Dr. Hagen also made the same comment with respect to post-traumatic stress symptoms. On cross-examination Dr. Hagen agreed that these were accurate statements and she stood by those statements as the plaintiff’s ongoing marital and financial issues were, at that time, the most significant issues facing the plaintiff.
 Dr. Shahnawaz, the current treator of the plaintiff, also provided evidence. Regretfully, he also relied on the plaintiff’s self-reporting either to himself, or to other doctors, as set out in the plaintiff’s medical records. He too, I find, made an error in accepting what she told him to conclude that immediately prior to the accident the plaintiff was functioning at a normal level, both socially and at home. It is to be recalled that when he first saw the plaintiff in 2002 it was some three years after the accident and his information was taken, primarily, from the plaintiff directly in forming his opinion of the plaintiff. He did realize there were differences between what the plaintiff had told him and what was revealed in Dr. Hagen’s records, primarily with respect to personality traits or disorders.
 Likewise under cross-examination Dr. Shahnawaz testified as to “relying on what Ms. Thiessen told him as being accurate and reliable”. As a busy family practitioner he relied heavily on what psychiatrists had said relating to Ms. Thiessen’s psychiatric issues. He too agreed that it was necessary to look at a patient’s history to see what psychiatric stressors have occurred in an individual’s life and that it would be realistic to expect a similar response of psychiatric illness in the future, as in loss of financial wellbeing, as had been experienced by the same patient in the past. Given his complete reliance on the information provided by the plaintiff, I have concluded that the weight of his opinion must also be suspect.
 Dr. Brink, psychiatrist, was the last medical doctor/psychiatrist to be called by the plaintiff. He saw her following a referral from Dr. Hagen in 2000. He too relied on the self-reporting of the plaintiff to be accurate as to the underlying facts to his opinions. It became clear in cross-examination of Dr. Brink that the plaintiff’s self-reporting was consistent with the information that she provided to Dr. Hagen, in that they were not accurate. Under cross-examination Dr. Brink agreed that his goal on the referral was limited to treatment and that he did not practice at all in the area of psychiatry practised by Dr. Zoffman whose speciality is forensic psychiatry.
 Dr. Brink explained under cross-examination how his attendances on Ms. Thiessen were time limited, which not only limited his time with her but also time to review any materials or facts with respect to the plaintiff.
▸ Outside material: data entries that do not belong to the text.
(** * RAMCloud coordinator server list and hash-table entry packing

    A shallow embedding of [CoordinatorServerList.cc] (the cluster
    membership manager, CMM) and of the [HashTable::Entry] bit packing
    exercised by [HashTableTest.cc] (the open-addressed hash index, OHI),
    together with the properties the specification states about them.

    Conventions.
    - C++ unsigned integers are [Z] values; every [++] and [--] of the
      source is followed by its wrap-around ([wrap32], [wrap64]).
    - [std::vector] indices are list positions ([nat]); [serverList[i]] is
      stdpp's [serverList !! i].
    - Methods that hold the [Lock] are computations in the monad [M]:
      they thread the whole [CoordinatorServerList] object and finish by
      returning, by throwing (the state reached at the [throw] is kept,
      as in C++), or by failing an [assert]. *)

From Stdlib Require Import ZArith Lia.
From stdpp Require Import base option list strings.

#[local] Open Scope Z_scope.

(** ** Machine integers *)

Definition wrap32 (x : Z) : Z := x mod 2 ^ 32.
Definition wrap64 (x : Z) : Z := x mod 2 ^ 64.

(** ** Service masks

    Modelled from the spec: [ServiceMask.h] and the [WireFormat::ServiceType]
    enumeration are not among the sources.  The spec describes a small set
    over a closed enum, serialisable to a 32-bit word; [has] tests one bit
    of that word. *)

Inductive ServiceType :=
  | MASTER_SERVICE
  | BACKUP_SERVICE
  | MEMBERSHIP_SERVICE
  | PING_SERVICE
  | ADMIN_SERVICE.

Definition serviceBit (t : ServiceType) : Z :=
  match t with
  | MASTER_SERVICE => 0
  | BACKUP_SERVICE => 1
  | MEMBERSHIP_SERVICE => 2
  | PING_SERVICE => 3
  | ADMIN_SERVICE => 4
  end.

Definition allServices : list ServiceType :=
  [MASTER_SERVICE; BACKUP_SERVICE; MEMBERSHIP_SERVICE; PING_SERVICE;
   ADMIN_SERVICE].

Definition ServiceMask := Z.

Definition has (m : ServiceMask) (t : ServiceType) : bool :=
  Z.testbit m (serviceBit t).

(** [ServiceMask{a, b, ...}]: the initializer-list constructor. *)
Definition maskOf (ts : list ServiceType) : ServiceMask :=
  foldr (fun t m => Z.lor (Z.shiftl 1 (serviceBit t)) m) 0 ts.

(** Two masks intersect when some service belongs to both. *)
Definition intersects (a b : ServiceMask) : bool :=
  existsb (fun t => has a t && has b t) allServices.

(** ** Server ids, statuses, entries *)

Record ServerId := mkServerId {
  indexNumber : nat;
  generationNumber : Z
}.

#[global] Instance ServerId_eq_dec : EqDecision ServerId.
Proof. solve_decision. Defined.

Inductive ServerStatus := UP | CRASHED | DOWN.

#[global] Instance ServerStatus_eq_dec : EqDecision ServerStatus.
Proof. solve_decision. Defined.

Inductive ServerChangeEvent := SERVER_ADDED | SERVER_CRASHED | SERVER_REMOVED.

#[global] Instance ServerChangeEvent_eq_dec : EqDecision ServerChangeEvent.
Proof. solve_decision. Defined.

(** [CoordinatorServerList::Entry] with the [ServerDetails] fields it
    inherits. *)
Record Entry := mkEntry {
  serverId : ServerId;
  serviceLocator : string;
  services : ServiceMask;
  expectedReadMBytesPerSec : Z;
  status : ServerStatus;
  replicationId : Z;
  masterRecoveryInfo : Z;
  serverListVersion : Z;
  isBeingUpdated : Z;
  serverInfoLogId : Z;
  serverUpdateLogId : Z
}.

#[global] Instance Entry_eq_dec : EqDecision Entry.
Proof. solve_decision. Defined.

(** [Entry::Entry(serverId, serviceLocator, services)]. *)
Definition newEntry (id : ServerId) (loc : string) (sv : ServiceMask) : Entry :=
  mkEntry id loc sv 0 UP 0 0 0 0 0 0.

Definition set_status (st : ServerStatus) (e : Entry) : Entry :=
  mkEntry (serverId e) (serviceLocator e) (services e)
          (expectedReadMBytesPerSec e) st (replicationId e)
          (masterRecoveryInfo e) (serverListVersion e) (isBeingUpdated e)
          (serverInfoLogId e) (serverUpdateLogId e).

Definition set_replicationId (r : Z) (e : Entry) : Entry :=
  mkEntry (serverId e) (serviceLocator e) (services e)
          (expectedReadMBytesPerSec e) (status e) r
          (masterRecoveryInfo e) (serverListVersion e) (isBeingUpdated e)
          (serverInfoLogId e) (serverUpdateLogId e).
While he testified that he did not necessarily accept Ms. Thiessen’s history as being accurate he did accept it for the purpose for which she was referred to him, namely treatment. Due to time constraints he did not review the PGRH file and he was not provided with the file materials of family doctors Hagen and Schokking. He also agreed with the list of significant psychological stressors that had been put to previous witnesses. He agreed that his working diagnosis of post-traumatic stress was not made in the context of a formal disorder as indicated under DSM-IV, and that he did not go through the factors of the DSM-IV to get the diagnosis and that his working diagnosis was only a provisional diagnosis for the purpose of setting up a treatment plan at the time for the plaintiff.
 Dr. Brink certainly agreed that his working diagnosis of post-traumatic stress disorder relied heavily on Ms. Thiessen having provided him with accurate and reliable information. He also agreed that with respect to the major psychological stressors of job loss and resultant financial difficulties it is necessary to look at the history to see if this has happened in the past and what the patient’s response was at that time to determine what the likely response would be in the future to similar stressors.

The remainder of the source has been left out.